» Work item
In the entries below, the lines from the one with "None => false" through the one with "Definition display_ScriptedModelError (_" are to be copied exactly; both ends count.

» Exercise material
——

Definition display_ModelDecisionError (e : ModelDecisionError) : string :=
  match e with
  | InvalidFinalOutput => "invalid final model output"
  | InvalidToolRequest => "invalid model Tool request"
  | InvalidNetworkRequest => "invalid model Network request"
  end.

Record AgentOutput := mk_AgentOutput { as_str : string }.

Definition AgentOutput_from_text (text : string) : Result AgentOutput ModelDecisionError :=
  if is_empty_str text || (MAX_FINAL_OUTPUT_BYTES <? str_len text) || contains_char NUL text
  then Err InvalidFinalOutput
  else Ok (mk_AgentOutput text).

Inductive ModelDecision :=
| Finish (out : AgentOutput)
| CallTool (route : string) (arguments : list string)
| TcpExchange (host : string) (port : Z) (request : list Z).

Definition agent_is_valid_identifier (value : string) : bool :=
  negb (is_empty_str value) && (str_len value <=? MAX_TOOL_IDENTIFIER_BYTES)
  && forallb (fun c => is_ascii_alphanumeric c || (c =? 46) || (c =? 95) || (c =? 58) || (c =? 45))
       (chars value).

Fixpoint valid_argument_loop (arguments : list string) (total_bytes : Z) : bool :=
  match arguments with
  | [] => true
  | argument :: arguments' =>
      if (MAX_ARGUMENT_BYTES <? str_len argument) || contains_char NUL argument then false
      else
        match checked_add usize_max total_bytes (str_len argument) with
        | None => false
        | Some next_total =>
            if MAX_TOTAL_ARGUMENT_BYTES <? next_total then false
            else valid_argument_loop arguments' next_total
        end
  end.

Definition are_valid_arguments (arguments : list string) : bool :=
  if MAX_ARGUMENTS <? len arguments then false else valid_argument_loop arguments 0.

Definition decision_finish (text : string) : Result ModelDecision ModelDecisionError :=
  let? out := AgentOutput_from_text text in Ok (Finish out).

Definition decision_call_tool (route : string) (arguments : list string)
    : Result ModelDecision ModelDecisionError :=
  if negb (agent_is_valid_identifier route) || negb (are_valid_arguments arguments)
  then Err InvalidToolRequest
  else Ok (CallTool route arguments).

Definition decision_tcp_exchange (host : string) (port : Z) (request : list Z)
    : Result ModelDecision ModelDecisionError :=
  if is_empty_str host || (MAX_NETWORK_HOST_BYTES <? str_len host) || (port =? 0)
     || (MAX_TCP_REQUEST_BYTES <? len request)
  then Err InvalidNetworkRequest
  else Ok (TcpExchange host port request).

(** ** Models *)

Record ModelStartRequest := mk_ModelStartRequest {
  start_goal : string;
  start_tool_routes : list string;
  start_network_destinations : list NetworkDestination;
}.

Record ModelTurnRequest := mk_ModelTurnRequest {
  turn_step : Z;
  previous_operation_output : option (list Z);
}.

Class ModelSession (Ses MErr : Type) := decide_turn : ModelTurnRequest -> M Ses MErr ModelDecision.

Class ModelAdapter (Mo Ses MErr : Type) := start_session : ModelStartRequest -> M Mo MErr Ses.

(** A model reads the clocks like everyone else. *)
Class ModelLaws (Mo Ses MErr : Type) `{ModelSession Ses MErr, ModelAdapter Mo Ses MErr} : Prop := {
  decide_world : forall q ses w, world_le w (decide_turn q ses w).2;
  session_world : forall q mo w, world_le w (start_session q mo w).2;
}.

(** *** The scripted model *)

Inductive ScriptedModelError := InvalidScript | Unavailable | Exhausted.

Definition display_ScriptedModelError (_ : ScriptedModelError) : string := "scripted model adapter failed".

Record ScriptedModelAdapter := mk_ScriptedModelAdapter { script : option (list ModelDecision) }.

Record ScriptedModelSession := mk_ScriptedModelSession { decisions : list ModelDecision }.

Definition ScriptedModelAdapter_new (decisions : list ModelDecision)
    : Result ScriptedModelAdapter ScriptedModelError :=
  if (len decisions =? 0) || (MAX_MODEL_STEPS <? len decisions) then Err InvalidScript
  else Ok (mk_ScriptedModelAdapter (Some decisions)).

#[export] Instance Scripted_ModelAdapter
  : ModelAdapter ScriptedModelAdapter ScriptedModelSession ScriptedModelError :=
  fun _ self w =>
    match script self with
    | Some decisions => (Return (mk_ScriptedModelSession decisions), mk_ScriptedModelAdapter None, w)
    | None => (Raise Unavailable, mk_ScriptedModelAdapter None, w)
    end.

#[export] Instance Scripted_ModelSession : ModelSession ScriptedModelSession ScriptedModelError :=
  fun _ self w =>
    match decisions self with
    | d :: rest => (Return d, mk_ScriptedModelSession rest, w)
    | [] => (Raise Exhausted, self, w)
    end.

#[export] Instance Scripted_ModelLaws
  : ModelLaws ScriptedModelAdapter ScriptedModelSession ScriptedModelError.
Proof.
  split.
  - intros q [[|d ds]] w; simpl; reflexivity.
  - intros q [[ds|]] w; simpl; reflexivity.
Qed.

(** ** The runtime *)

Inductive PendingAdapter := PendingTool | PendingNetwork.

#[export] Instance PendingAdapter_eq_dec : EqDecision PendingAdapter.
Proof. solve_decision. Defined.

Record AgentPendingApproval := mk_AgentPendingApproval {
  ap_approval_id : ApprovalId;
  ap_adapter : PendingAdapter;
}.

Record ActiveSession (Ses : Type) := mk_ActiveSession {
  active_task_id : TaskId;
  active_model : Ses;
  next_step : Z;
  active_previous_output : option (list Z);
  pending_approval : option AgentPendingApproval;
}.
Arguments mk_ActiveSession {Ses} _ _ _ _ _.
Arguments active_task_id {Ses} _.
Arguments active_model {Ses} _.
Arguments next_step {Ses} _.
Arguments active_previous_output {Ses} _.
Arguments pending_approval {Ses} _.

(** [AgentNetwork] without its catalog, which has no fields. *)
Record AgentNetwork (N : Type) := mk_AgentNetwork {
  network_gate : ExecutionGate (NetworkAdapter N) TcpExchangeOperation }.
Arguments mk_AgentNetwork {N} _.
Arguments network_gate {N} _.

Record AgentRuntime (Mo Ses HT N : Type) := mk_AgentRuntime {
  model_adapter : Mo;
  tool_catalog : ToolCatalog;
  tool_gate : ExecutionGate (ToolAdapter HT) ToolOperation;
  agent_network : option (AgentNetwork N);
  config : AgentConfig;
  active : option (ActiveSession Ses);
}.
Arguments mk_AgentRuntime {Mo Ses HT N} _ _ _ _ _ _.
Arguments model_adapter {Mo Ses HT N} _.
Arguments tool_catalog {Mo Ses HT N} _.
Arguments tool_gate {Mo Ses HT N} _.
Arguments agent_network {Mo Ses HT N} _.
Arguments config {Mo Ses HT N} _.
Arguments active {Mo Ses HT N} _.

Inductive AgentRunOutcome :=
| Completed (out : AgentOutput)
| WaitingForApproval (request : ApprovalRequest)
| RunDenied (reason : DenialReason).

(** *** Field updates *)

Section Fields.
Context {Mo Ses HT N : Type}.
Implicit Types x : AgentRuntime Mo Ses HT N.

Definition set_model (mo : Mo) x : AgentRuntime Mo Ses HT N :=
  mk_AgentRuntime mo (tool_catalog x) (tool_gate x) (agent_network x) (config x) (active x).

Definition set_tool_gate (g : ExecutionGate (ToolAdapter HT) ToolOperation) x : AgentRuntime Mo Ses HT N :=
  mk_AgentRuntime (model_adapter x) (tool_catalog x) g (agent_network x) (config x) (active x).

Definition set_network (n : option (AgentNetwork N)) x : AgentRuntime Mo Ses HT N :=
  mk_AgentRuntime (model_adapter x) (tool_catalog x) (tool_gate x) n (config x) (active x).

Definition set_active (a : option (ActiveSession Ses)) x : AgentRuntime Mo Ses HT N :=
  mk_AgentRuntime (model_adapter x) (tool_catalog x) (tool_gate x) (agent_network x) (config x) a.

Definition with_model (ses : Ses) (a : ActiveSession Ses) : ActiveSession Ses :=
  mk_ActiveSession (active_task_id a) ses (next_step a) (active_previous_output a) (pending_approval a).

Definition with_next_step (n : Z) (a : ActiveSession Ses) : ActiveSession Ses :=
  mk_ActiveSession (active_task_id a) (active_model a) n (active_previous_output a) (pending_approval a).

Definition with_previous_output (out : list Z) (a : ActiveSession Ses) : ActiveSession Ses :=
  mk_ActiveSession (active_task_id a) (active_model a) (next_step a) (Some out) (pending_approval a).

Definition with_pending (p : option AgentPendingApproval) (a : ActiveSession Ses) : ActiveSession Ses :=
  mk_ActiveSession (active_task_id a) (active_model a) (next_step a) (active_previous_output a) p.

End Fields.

——

» Solution to the exercise
        | None => false
        | Some next_total =>
            if MAX_TOTAL_ARGUMENT_BYTES <? next_total then false
            else valid_argument_loop arguments' next_total
        end
  end.

Definition are_valid_arguments (arguments : list string) : bool :=
  if MAX_ARGUMENTS <? len arguments then false else valid_argument_loop arguments 0.

Definition decision_finish (text : string) : Result ModelDecision ModelDecisionError :=
  let? out := AgentOutput_from_text text in Ok (Finish out).

Definition decision_call_tool (route : string) (arguments : list string)
    : Result ModelDecision ModelDecisionError :=
  if negb (agent_is_valid_identifier route) || negb (are_valid_arguments arguments)
  then Err InvalidToolRequest
  else Ok (CallTool route arguments).

Definition decision_tcp_exchange (host : string) (port : Z) (request : list Z)
    : Result ModelDecision ModelDecisionError :=
  if is_empty_str host || (MAX_NETWORK_HOST_BYTES <? str_len host) || (port =? 0)
     || (MAX_TCP_REQUEST_BYTES <? len request)
  then Err InvalidNetworkRequest
  else Ok (TcpExchange host port request).

(** ** Models *)

Record ModelStartRequest := mk_ModelStartRequest {
  start_goal : string;
  start_tool_routes : list string;
  start_network_destinations : list NetworkDestination;
}.

Record ModelTurnRequest := mk_ModelTurnRequest {
  turn_step : Z;
  previous_operation_output : option (list Z);
}.

Class ModelSession (Ses MErr : Type) := decide_turn : ModelTurnRequest -> M Ses MErr ModelDecision.

Class ModelAdapter (Mo Ses MErr : Type) := start_session : ModelStartRequest -> M Mo MErr Ses.

(** A model reads the clocks like everyone else. *)
Class ModelLaws (Mo Ses MErr : Type) `{ModelSession Ses MErr, ModelAdapter Mo Ses MErr} : Prop := {
  decide_world : forall q ses w, world_le w (decide_turn q ses w).2;
  session_world : forall q mo w, world_le w (start_session q mo w).2;
}.

(** *** The scripted model *)

Inductive ScriptedModelError := InvalidScript | Unavailable | Exhausted.

Definition display_ScriptedModelError (_ : ScriptedModelError) : string := "scripted model adapter failed".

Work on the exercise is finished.